Clinical Importance of Variations in the Surgical Anatomy of the Superficial Peroneal Nerve in the Mid-Third of the Lateral Leg

Ivica Ducic 1
  • 1Georgetown University Hospital, Washington, DC, USA

The superficial peroneal nerve (SPN) provides fundamental motor and sensory innervation to the leg and foot. A variety of surgical procedures are performed in the vicinity of this nerve, requiring that the surgeon be familiar with its specific anatomic landmarks. This is particularly important when neurolysis or excision of the SPN is performed via small/targeted incisions, usually 12–15 cm above the lateral ankle. Observations of the SPN anatomical variations at this level led to a literature search that failed to identify a report describing the author's findings. One hundred eleven legs were dissected to define the anatomical position and relationships of the SPN, and it was found that the nerve had four distinct patterns in the lateral mid-third of the leg. In 78 specimens (70.3%), the nerve coursed within the lateral compartment of the leg, while in 14 (12.6%), the nerve split and contained branches in both the lateral and anterior compartments. Finally, in 10 legs (9%), the nerve was found within the intermuscular septum, and in nine of the specimens (8.1%), the SPN traveled only within the anterior compartment.
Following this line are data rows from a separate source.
(** ** A step of the net of [NetDemo] *)
Import TextbookBlas.
Module StepDemo.
Import NetDemo.
Definition worker : Worker := mkWorker 0 0 0 (modelproto_ NetDemo.worker) true.
#[export] Existing Instance demo_libm.
#[export] Instance sgd : Updater := SGD_updater demo_updater.
#[export] Instance sgd_local : @LocalUpdater sgd.
Proof. apply SGD_local_laws; [done|]. by exists 0. Defined.
Definition wk (i : Z) : nat := if i =? 0 then 1%nat else 2%nat.
Definition gk (i : Z) : nat := if i =? 0 then 5%nat else 6%nat.
Lemma step_places i : i ∈ own_params worker net -> exists b g wp gp dims gdims, (i, b, g) ∈ weights /\
  places !! wk i = Some (mkPlace b wp dims) /\ places !! gk i = Some (mkPlace g gp gdims) /\
  wk i <> gk i /\ shape_size gdims = shape_size dims.
Proof.
  intros Hi. change (i ∈ [0; 1]) in Hi. rewrite !elem_of_cons in Hi.
  destruct Hi as [->|[->|[]%elem_of_nil]]; eexists _, _, _, _, _, _;
    (split; [|split; [reflexivity|split; [reflexivity|split; [discriminate|reflexivity]]]]); [left|right; left].
Qed.
Lemma step_params i : i ∈ own_params worker net -> exists p, params store !! i = Some p /\ version p heap0 = Ok (-1) /\
  local_version p = -2 /\ proto_ p = ParamProto_default.
Proof.
  intros Hi. change (i ∈ [0; 1]) in Hi. rewrite !elem_of_cons in Hi.
  destruct Hi as [->|[->|[]%elem_of_nil]]; eexists; split_and!; reflexivity.
Qed.
Lemma step_ready : can_update weights worker net (fun _ => ParamProto_default) 1000 store.
Proof.
  split; [split|].
  - intros i b g Hi. unfold weights in Hi. rewrite !elem_of_cons in Hi.
    destruct Hi as [[= -> -> ->]|[[= -> -> ->]|[]%elem_of_nil]]; eexists _, (-1); (split; [reflexivity|split; reflexivity]).
  - intros i Hi. destruct (step_params i Hi) as (p & Hp & Hv & Hl & _). exists p, (-1). split; [done|]. split; [done|lia].
  - intros i Hi. destruct (step_params i Hi) as (p & Hp & Hv & _ & Hpr). exists p, (-1). split; [done|]. split; [done|].
    split_and!; try done.
Qed.
Lemma step_tidy : tidy wk gk (backward_duties worker net unit_of).
Proof.
  change (backward_duties worker net unit_of) with
    [(gradient_duty (unit_of 2), []); (gradient_duty (unit_of 1), [0; 1]); (gradient_duty (unit_of 0), [])].
  simpl. unfold duty_ok. simpl. split_and!; try done; try (apply (bool_decide_unpack _); vm_compute; done);
    apply list.Forall_forall, (bool_decide_unpack _); vm_compute; done.
Qed.
Lemma step_once m l : (m, l) ∈ own worker net -> NoDup (touched wk gk (lparams l)).
Proof.
  intros Hl. change (own worker net) with [(0, layer []); (1, layer [0; 1]); (2, layer [])] in Hl.
  rewrite !elem_of_cons in Hl. destruct Hl as [[= -> ->]|[[= -> ->]|[[= -> ->]|[]%elem_of_nil]]];
    apply (bool_decide_unpack _); vm_compute; done.
Qed.
End StepDemo.
#[local] Existing Instances ListCzmq.czmq ListCzmq.czmq_laws NetDemo.net_maths StepDemo.sgd StepDemo.sgd_local.
(** The gradients of the weights (10, 100) and of the bias 5 are (1, 2) and 1; with a learning rate of 1 they
    become 9, 98 and 4. *)
Lemma TrainOneBatch_updates_witness : exists s' v,
  @TrainOneBatch _ _ (computing NetDemo.nothing NetDemo.objs 3 (fun _ w => Ok w) (fun _ h => Ok h))
    StepDemo.worker 5 NetDemo.net (mkState NetDemo.store ∅ [] [] []) = Ok s' /\
  stored NetDemo.places v (hp (wd s')) /\ answered NetDemo.weights StepDemo.worker NetDemo.net (wd s') /\
  at_ (v 1%nat) 0 = f32_of_Z 9 /\ at_ (v 1%nat) 1 = f32_of_Z 98 /\ at_ (v 2%nat) 0 = f32_of_Z 4.
Proof.
  destruct (TrainOneBatch_updates NetDemo.nothing NetDemo.objs 3 (fun _ w => Ok w) (fun _ h => Ok h) NetDemo.places
    NetDemo.net_apart NetDemo.weights StepDemo.worker NetDemo.net NetDemo.unit_of NetDemo.net_fits)
    with (protos := fun _ : Z => ParamProto_default) (wk := StepDemo.wk) (gk := StepDemo.gk)
      (stp := 5) (n := 998) (s := mkState NetDemo.store ∅ [] [] []) (vals := NetDemo.vals)
    as (s' & g & v & E & V & Hc & K & S & Hnew & _).
  - exact NetDemo.net_bridge.
  - reflexivity.
  - exact StepDemo.step_places.
  - exact NetDemo.net_ordered.
  - exact StepDemo.step_tidy.
  - exact StepDemo.step_once.
  - lia.
  - exact StepDemo.step_ready.
  - exact NetDemo.net_stored.
  - exists s', v. split; [exact E|]. split; [exact V|]. split; [apply Hc|].
    assert (K' : forall k, k ∈ [0%nat; 1%nat; 2%nat; 8%nat] -> g k = NetDemo.vals k).
    { change (concat (map writes (batch_duties StepDemo.worker NetDemo.net NetDemo.unit_of))) with [3; 7; 4; 6; 5]%nat in K.
      intros k Hk. apply K. rewrite !elem_of_cons in *. destruct Hk as [->|[->|[->|[->|[]%elem_of_nil]]]];
        intros [?|[?|[?|[?|[?|[]%elem_of_nil]]]]]; discriminate. }
    change (own StepDemo.worker NetDemo.net) with [(0, NetDemo.layer []); (1, NetDemo.layer [0; 1]); (2, NetDemo.layer [])] in S.
    destruct (S 1 (NetDemo.layer [0; 1])) as [S1 G1]; [right; left|].
    destruct (S 2 (NetDemo.layer [])) as [S2 G2]; [do 2 right; left|].
    pose proof (Hnew 0 ltac:(left)) as N0. pose proof (Hnew 1 ltac:(right; left)) as N1.
    unfold solves in S1, G1, S2, G2. simpl in S1, G1, S2, G2. injection S2 as S2. injection G2 as G2.
    change (StepDemo.wk 0) with 1%nat in N0. change (StepDemo.gk 0) with 5%nat in N0.
    change (StepDemo.wk 1) with 2%nat in N1. change (StepDemo.gk 1) with 6%nat in N1.
    rewrite (K' 8%nat) in G2 by (rewrite !elem_of_cons; auto). rewrite (K' 1%nat) in N0 by (rewrite !elem_of_cons; auto).
    rewrite (K' 2%nat) in N1 by (rewrite !elem_of_cons; auto).
    rewrite (K' 0%nat), (K' 1%nat), ?(K' 2%nat) in S1 by (rewrite !elem_of_cons; auto).
    rewrite (K' 0%nat) in G1 by (rewrite !elem_of_cons; auto).
    destruct (S1 0 0 ltac:(lia) ltac:(lia)) as (x & Hx & Ex). destruct (S1 1 0 ltac:(lia) ltac:(lia)) as (y & Hy & Ey).
    simpl in Hx, Hy. rewrite Hx in Ex. rewrite Hy in Ey. clear S1 Hx Hy.
    change (at_ (g 3%nat) 0 = f32_of_Z 215) in Ex. change (at_ (g 3%nat) 1 = f32_of_Z (-25)) in Ey.
    destruct (g 3%nat) as [|a [|b l]]; [discriminate Ex|discriminate Ey|]. simpl in S2. unfold at_ in Ex, Ey. simpl in Ex, Ey.
    subst a b. rewrite S2 in G2. 
    assert (Ez : zip_with (fun d g => f32_mul (relu_grad d) g) (relu (f32_of_Z 215) :: relu (f32_of_Z (-25)) :: map relu l)
      (NetDemo.vals 8) = [f32_of_Z 1; 0]) by (destruct l; vm_compute; reflexivity).
    destruct G1 as (Gb & Gw & _). change (act_grad kReLU) with relu_grad in G2. rewrite G2, Ez in Gb, Gw. clear S2 G2 Ez.
    pose proof (Gw 0 0 ltac:(lia) ltac:(lia)) as W0. pose proof (Gw 1 0 ltac:(lia) ltac:(lia)) as W1. pose proof (Gb 0 ltac:(lia)) as B0.
    change (at_ (g 5%nat) 0 = f32_of_Z 1) in W0. change (at_ (g 5%nat) 1 = f32_of_Z 2) in W1. change (at_ (g 6%nat) 0 = f32_of_Z 1) in B0.
    destruct (g 5%nat) as [|c [|d l5]]; [discriminate W0|discriminate W1|]. destruct (g 6%nat) as [|e l6]; [discriminate B0|].
    unfold at_ in W0, W1, B0. simpl in W0, W1, B0. subst c d e. rewrite N0, N1. split_and!; vm_compute; reflexivity.
Defined.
Examples of specific procedures which are performed on the lateral leg, such as fasciotomies, nerve decompressions, and fracture reductions, were discussed. Results which reveal the four variations in anatomical position of the SPN will certainly aid surgeons in locating the nerve in the lateral aspect of the leg and will help to decrease the risk of iatrogenic injury, while increasing the rates of surgical success when neurolysis or excisions are performed.